(* ===== verification/DataSearch.v ===== *)
(** * Search in the data parts

    Model of [esm-storage/src/part/mod.rs], [part/inmemory.rs] and
    [part/search.rs]: parts of samples with random access to their streams,
    references to blocks, and the search that yields the blocks of a sorted
    list of series that may have samples in a time range; and of
    [partition/search.rs] and [table_search.rs], which merge such searches. *)
From Stdlib Require Import ZArith Lia Bool.
From S2P Require Import Prelude IntCodec Compress ArrayCodec Heap TimeRange BlockCache SearchBase PoolSearch Tsid BlockHeader Block BlockStream.
Local Open Scope Z_scope.

(** ** Parts *)

(** An in-memory part: its header and its four streams. *)
Record InmemoryPart : Type := mkInmemoryPart {
  mp_ph : PartHeader;
  mp_timestamps_data : list Z;
  mp_values_data : list Z;
  mp_index_data : list Z;
  mp_metaindex_data : list Z;
  mp_creation_time : Z;
}.

Definition from_buffers (now : Z) (ph : PartHeader) (bufs : list Z * list Z * list Z * list Z) : InmemoryPart :=
  let '(timestamps_data, values_data, index_data, metaindex_data) := bufs in
  mkInmemoryPart ph timestamps_data values_data index_data metaindex_data now.

Definition mp_size (mp : InmemoryPart) : Z :=
  as_u64 (Z.of_nat (length (mp_timestamps_data mp) + length (mp_values_data mp) + length (mp_index_data mp) + length (mp_metaindex_data mp))).

Record Part : Type := mkPart {
  p_id : Z;
  p_ph : PartHeader;
  p_path : list Z;
  p_size : Z;
  p_timestamps_file : PartFile;
  p_values_file : PartFile;
  p_index_file : PartFile;
  p_metaindex : list MetaindexRow;
  p_must_drop_on_release : bool;
}.

Section NewPart.
  Context {Zs : Zstd}.

(** The part and the next value of [NEXT_PART_ID]. *)
Definition part_new {E} (next_id : Z) (ph : PartHeader) (path : list Z) (size : Z) (metaindex_data : list Z)
    (timestamps_file values_file index_file : PartFile) : res E (Part * Z) :=
  metaindex ← match unmarshal_metaindex_rows metaindex_data with Ok mrs => Ok mrs | _ => Panic end;
  Ok (mkPart next_id ph path size timestamps_file values_file index_file metaindex false, as_u64 (next_id + 1)).

Definition new_part {E} (next_id : Z) (mp : InmemoryPart) : res E (Part * Z) :=
  part_new next_id (mp_ph mp) [] (mp_size mp) (mp_metaindex_data mp) (PfMem (mp_timestamps_data mp)) (PfMem (mp_values_data mp))
    (PfMem (mp_index_data mp)).
End NewPart.

(** ** References to blocks *)

Record BlockRef : Type := mkBlockRef { br_p : Part; br_bh : BlockHeader }.

Definition block_ref_new (p : Part) : BlockRef := mkBlockRef p BlockHeader_default.

Definition br_rows_count (r : BlockRef) : Z := bh_rows_count (br_bh r).

(** [read_block]: the block it leaves in [dst]. *)
Definition br_read_block {Zs : Zstd} (r : BlockRef) : res block_error Block :=
  let bh := br_bh r in
  timestamps_data ← pf_must_read_at (p_timestamps_file (br_p r)) (Z.to_nat (bh_timestamps_block_size bh)) (bh_timestamps_block_offset bh);
  values_data ← pf_must_read_at (p_values_file (br_p r)) (Z.to_nat (bh_values_block_size bh)) (bh_values_block_offset bh);
  unmarshal_block_data bh timestamps_data values_data.

(** ** The search in a part *)

Inductive ps_other : Type :=
| PsCannotDecompress (ph : PartHeader) (offset size : Z) (e : zstd_error)
| PsCannotUnmarshal (ph : PartHeader) (offset size : Z) (e : headers_error).

Inductive ps_error : Type :=
| PsEof
| PsOther (e : ps_other).

(** The buffers for reading index blocks are cleared before every use, so they
    are not part of the state. *)
Record PartSearch : Type := mkPS {
  ps_block_ref : BlockRef;
  ps_p : Part;
  ps_tsids : list Tsid;
  ps_tsid_idx : nat;
  ps_cur_tsid : Tsid;
  ps_tr : TimeRange;
  ps_metaindex_idx : nat;
  ps_bhs : option (list BlockHeader);
  ps_bh_idx : nat;
  ps_err : option ps_error;
}.

(** Updates of the fields. *)
Definition set_err (s : PartSearch) (e : option ps_error) : PartSearch :=
  mkPS (ps_block_ref s) (ps_p s) (ps_tsids s) (ps_tsid_idx s) (ps_cur_tsid s) (ps_tr s) (ps_metaindex_idx s) (ps_bhs s) (ps_bh_idx s) e.
Definition set_tsid (s : PartSearch) (i : nat) (t : Tsid) : PartSearch :=
  mkPS (ps_block_ref s) (ps_p s) (ps_tsids s) i t (ps_tr s) (ps_metaindex_idx s) (ps_bhs s) (ps_bh_idx s) (ps_err s).
Definition set_metaindex_idx (s : PartSearch) (i : nat) : PartSearch :=
  mkPS (ps_block_ref s) (ps_p s) (ps_tsids s) (ps_tsid_idx s) (ps_cur_tsid s) (ps_tr s) i (ps_bhs s) (ps_bh_idx s) (ps_err s).
Definition set_bhs (s : PartSearch) (bhs : option (list BlockHeader)) (i : nat) : PartSearch :=
  mkPS (ps_block_ref s) (ps_p s) (ps_tsids s) (ps_tsid_idx s) (ps_cur_tsid s) (ps_tr s) (ps_metaindex_idx s) bhs i (ps_err s).
Definition set_found (s : PartSearch) (bh : BlockHeader) (i : nat) : PartSearch :=
  mkPS (mkBlockRef (br_p (ps_block_ref s)) bh) (ps_p s) (ps_tsids s) (ps_tsid_idx s) (ps_cur_tsid s) (ps_tr s) (ps_metaindex_idx s)
    (ps_bhs s) i (ps_err s).

Definition bhs_of (s : PartSearch) : list BlockHeader := match ps_bhs s with Some bhs => bhs | None => [] end.

Definition ps_error_msg (s : PartSearch) : option ps_other :=
  match ps_err s with
  | Some (PsOther msg) => Some msg
  | _ => None
  end.

Definition next_tsid (s : PartSearch) : PartSearch * bool :=
  match ps_tsids s !! ps_tsid_idx s with
  | None => (set_err s (Some PsEof), false)
  | Some t => (set_tsid s (S (ps_tsid_idx s)) t, true)
  end.

Definition skip_tsids_smaller_than {E} (s : PartSearch) (tsid : Tsid) : res E (PartSearch * bool) :=
  if tsid_le tsid (ps_cur_tsid s) then Ok (s, true)
  else
    let '(s, more) := next_tsid s in
    if negb more then Ok (s, false)
    else if tsid_le tsid (ps_cur_tsid s) then Ok (s, true)
    else
      tail ← slice_from (ps_tsids s) (ps_tsid_idx s);
      n ← partition_point (fun t => Ok (tsid_less t tsid)) tail;
      let i := (ps_tsid_idx s + n)%nat in
      match ps_tsids s !! i with
      | None => Ok (set_err (set_tsid s (length (ps_tsids s)) (ps_cur_tsid s)) (Some PsEof), false)
      | Some t => Ok (set_tsid s (S i) t, true)
      end.

Definition skip_small_metaindex_rows {E} (metaindex : list MetaindexRow) (start : nat) (tsid : Tsid) : res E nat :=
  mr ← idx metaindex start;
  _ ← assert_ (tsid_le (mr_tsid mr) tsid);
  if metric_id tsid =? metric_id (mr_tsid mr) then Ok start
  else
    tail ← slice_from metaindex start;
    n ← partition_point (fun mr => Ok (tsid_less (mr_tsid mr) tsid)) tail;
    _ ← assert_ (0 <? n)%nat;
    Ok (start + n - 1)%nat.

(** [partSearch::new]. *)
Definition ps_new (p : Part) (tsids : list Tsid) (tr : TimeRange) : PartSearch :=
  let use_tsids := (ph_min_timestamp (p_ph p) <=? tr_max_timestamp tr) && (tr_min_timestamp tr <=? ph_max_timestamp (p_ph p)) in
  fst (next_tsid (mkPS (block_ref_new p) p (if use_tsids then tsids else []) 0 Tsid_default tr 0 None 0 None)).

(** [unmarshal_block_headers] into an empty vector. *)
Definition read_headers_of (index_buf : list Z) (n : nat) : res headers_error (list BlockHeader) :=
  let '(bhs, r) := unmarshal_block_headers [] index_buf n in
  _ ← r; Ok bhs.

Section Search.
  Context {Zs : Zstd} {C : Type} {Co : BlockCacheOps C (list BlockHeader)}.

Definition read_index_block (p : Part) (mr : MetaindexRow) : res ps_error (list BlockHeader) :=
  let offset := mr_index_block_offset mr in
  let size := mr_index_block_size mr in
  compressed ← pf_must_read_at (p_index_file p) (Z.to_nat size) offset;
  index_buf ← map_err (fun e => PsOther (PsCannotDecompress (p_ph p) offset size e)) (decompress_zstd [] compressed);
  map_err (fun e => PsOther (PsCannotUnmarshal (p_ph p) offset size e)) (read_headers_of index_buf (Z.to_nat (mr_block_headers_count mr))).

(** The [while] loop of [next_bhs]: every round moves past a metaindex row, so
    one round per row and one more are enough. *)
Fixpoint next_bhs_loop {E} (fuel : nat) (s : PartSearch) (w : C) : res E (PartSearch * C * bool) :=
  match fuel with
  | O => Panic
  | S fuel =>
      match p_metaindex (ps_p s) !! ps_metaindex_idx s with
      | None => Ok (set_err s (Some PsEof), w, false)
      | Some mr0 =>
          '(s, more) ← skip_tsids_smaller_than s (mr_tsid mr0);
          if negb more then Ok (s, w, false)
          else
            i ← skip_small_metaindex_rows (p_metaindex (ps_p s)) (ps_metaindex_idx s) (ps_cur_tsid s);
            mr ← idx (p_metaindex (ps_p s)) i;
            let s := set_metaindex_idx s (S i) in
            _ ← assert_ (tsid_le (mr_tsid mr) (ps_cur_tsid s));
            if mr_max_timestamp mr <? tr_min_timestamp (ps_tr s) then next_bhs_loop fuel s w
            else if tr_max_timestamp (ps_tr s) <? mr_min_timestamp mr then next_bhs_loop fuel s w
            else
              '(w, r) ← get_or_read (mkKey (p_id (ps_p s)) (mr_index_block_offset mr)) (read_index_block (ps_p s) mr) w;
              match r with
              | inl bhs => Ok (set_bhs s (Some bhs) 0, w, true)
              | inr e => Ok (set_err s (Some e), w, false)
              end
      end
  end.

Definition next_bhs {E} (s : PartSearch) (w : C) : res E (PartSearch * C * bool) :=
  next_bhs_loop (S (length (p_metaindex (ps_p s)) - ps_metaindex_idx s)) s w.

(** The [while] loop of [search_bhs]: every round moves past a header or past
    an identifier of the list. *)
Fixpoint search_bhs_loop {E} (fuel : nat) (s : PartSearch) : res E (PartSearch * bool) :=
  match fuel with
  | O => Panic
  | S fuel =>
      match bhs_of s !! ps_bh_idx s with
      | None => Ok (set_bhs s None 0, false)
      | Some bh0 =>
          skip ← (if tsid_less (bh_tsid bh0) (ps_cur_tsid s) then
                    tail ← slice_from (bhs_of s) (ps_bh_idx s);
                    partition_point (fun bh => Ok (tsid_less (bh_tsid bh) (ps_cur_tsid s))) tail
                  else Ok 0%nat);
          if negb (skip =? 0)%nat && (ps_bh_idx s + skip =? length (bhs_of s))%nat then Ok (set_bhs s None 0, false)
          else
            let s := set_bhs s (ps_bhs s) (ps_bh_idx s + skip) in
            bh ← idx (bhs_of s) (ps_bh_idx s);
            if negb (metric_id (bh_tsid bh) =? metric_id (ps_cur_tsid s)) then
              '(s, more) ← skip_tsids_smaller_than s (bh_tsid bh);
              if negb more then Ok (s, false) else search_bhs_loop fuel s
            else if bh_max_timestamp bh <? tr_min_timestamp (ps_tr s) then
              search_bhs_loop fuel (set_bhs s (ps_bhs s) (S (ps_bh_idx s)))
            else if tr_max_timestamp (ps_tr s) <? bh_min_timestamp bh then
              let '(s, more) := next_tsid s in
              if negb more then Ok (s, false) else search_bhs_loop fuel s
            else Ok (set_found s bh (S (ps_bh_idx s)), true)
      end
  end.

Definition search_bhs {E} (s : PartSearch) : res E (PartSearch * bool) :=
  search_bhs_loop (S ((length (bhs_of s) - ps_bh_idx s) + (length (ps_tsids s) - ps_tsid_idx s))) s.

(** The loop of [next_block]: a round that goes on has used up an index block. *)
Fixpoint next_block_loop {E} (fuel : nat) (s : PartSearch) (w : C) : res E (PartSearch * C * bool) :=
  match fuel with
  | O => Panic
  | S fuel =>
      match ps_err s with
      | Some _ => Ok (s, w, false)
      | None =>
          '(s, w, more) ← (if (length (bhs_of s) <=? ps_bh_idx s)%nat then next_bhs s w else Ok (s, w, true));
          if negb more then Ok (s, w, false)
          else
            '(s, found) ← search_bhs s;
            if found : bool then Ok (s, w, true) else next_block_loop fuel s w
      end
  end.

Definition ps_next_block {E} (s : PartSearch) (w : C) : res E (PartSearch * C * bool) :=
  next_block_loop (S (S (length (p_metaindex (ps_p s)) - ps_metaindex_idx s))) s w.

(** The search in a part is a cursor over block references. *)
#[export] Instance part_cursor : Cursor PartSearch C BlockRef ps_other := {|
  cur_next E := ps_next_block;
  cur_ref s := Some (ps_block_ref s);
  cur_err := ps_error_msg;
|}.
End Search.

(** ** Partitions and tables *)

Definition ref_less (a b : BlockRef) : bool := bh_less (br_bh a) (br_bh b).

(** What a search reads of a partition: its time range, the deleted metric ids
    of its index (an empty set deletes nothing, so the test whether it is empty
    is left out), and the snapshot of its parts. *)
Record PartitionView : Type := mkPartitionView {
  pt_time_range : TimeRange;
  pt_deleted : Z -> bool;
  pt_parts : list Part;
}.

Definition PartitionSearch : Type := Pool PartSearch ps_other.
Definition TableSearch : Type := Pool PartitionSearch (pool_msg ps_other).

Section Pools.
  Context {Zs : Zstd} {C : Type} {Co : BlockCacheOps C (list BlockHeader)}.

Definition filtered_tsids (pt : PartitionView) (tsids : list Tsid) : list Tsid :=
  filter (fun t => pt_deleted pt (metric_id t) = false) tsids.

Definition partition_search_new {E} (pt : PartitionView) (tsids : list Tsid) (tr : TimeRange) (w : C) : res E (PartitionSearch * C) :=
  let eof := mkPool [] [] (Some PoolEof) false in
  if (length tsids =? 0)%nat || negb (overlaps_with (pt_time_range pt) tr) then Ok (eof, w)
  else
    let filtered := filtered_tsids pt tsids in
    if (length filtered =? 0)%nat then Ok (eof, w)
    else pool_start ref_less (map (fun p => ps_new p filtered tr) (pt_parts pt)) w.

Definition pts_next_block {E} (self : PartitionSearch) (w : C) : res E (PartitionSearch * C * bool) := pool_next ref_less self w.
Definition pts_block_ref (self : PartitionSearch) : option BlockRef := pool_ref self.
Definition pts_error (self : PartitionSearch) : option (pool_msg ps_other) := pool_error_msg self.

(** [PartitionSearch] as a member of the table's pool. *)
#[local] Instance partition_cursor : Cursor PartitionSearch C BlockRef (pool_msg ps_other) := pool_cursor ref_less.

Fixpoint partition_searches {E} (pts : list PartitionView) (tsids : list Tsid) (tr : TimeRange) (w : C) : res E (list PartitionSearch * C) :=
  match pts with
  | [] => Ok ([], w)
  | pt :: pts =>
      '(s, w) ← partition_search_new pt tsids tr w;
      '(ss, w) ← partition_searches pts tsids tr w;
      Ok (s :: ss, w)
  end.

(** [now] is the clock, [retention_msecs] the retention of the table. *)
Definition clamp_time_range (now retention_msecs : Z) (tr : TimeRange) : TimeRange :=
  let min_timestamp := i64_sub now retention_msecs in
  if tr_min_timestamp tr <? min_timestamp then mkTimeRange min_timestamp (tr_max_timestamp tr) else tr.

Definition table_search_new {E} (now retention_msecs : Z) (pts : list PartitionView) (tsids : list Tsid) (tr : TimeRange) (w : C)
    : res E (TableSearch * C) :=
  let tr := clamp_time_range now retention_msecs tr in
  if (length tsids =? 0)%nat then Ok (mkPool [] [] (Some PoolEof) false, w)
  else
    '(pool, w) ← partition_searches pts tsids tr w;
    pool_start ref_less pool w.

Definition ts_next_block {E} (self : TableSearch) (w : C) : res E (TableSearch * C * bool) := pool_next ref_less self w.
Definition ts_block_ref (self : TableSearch) : option BlockRef := pool_ref self.
Definition ts_error (self : TableSearch) : option (pool_msg (pool_msg ps_other)) := pool_error_msg self.
End Pools.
▬▬▬▬▬▬▬▬▬▬
Find the line with "p_must_drop_on_release : bool;" in the entries above. Retype it and each line after it, exactly, through the line with "(** ** References to blocks *)", and stop there.

#### Solution to this task
  p_must_drop_on_release : bool;
}.

Section NewPart.
  Context {Zs : Zstd}.

(** The part and the next value of [NEXT_PART_ID]. *)
Definition part_new {E} (next_id : Z) (ph : PartHeader) (path : list Z) (size : Z) (metaindex_data : list Z)
    (timestamps_file values_file index_file : PartFile) : res E (Part * Z) :=
  metaindex ← match unmarshal_metaindex_rows metaindex_data with Ok mrs => Ok mrs | _ => Panic end;
  Ok (mkPart next_id ph path size timestamps_file values_file index_file metaindex false, as_u64 (next_id + 1)).

Definition new_part {E} (next_id : Z) (mp : InmemoryPart) : res E (Part * Z) :=
  part_new next_id (mp_ph mp) [] (mp_size mp) (mp_metaindex_data mp) (PfMem (mp_timestamps_data mp)) (PfMem (mp_values_data mp))
    (PfMem (mp_index_data mp)).
End NewPart.

(** ** References to blocks *)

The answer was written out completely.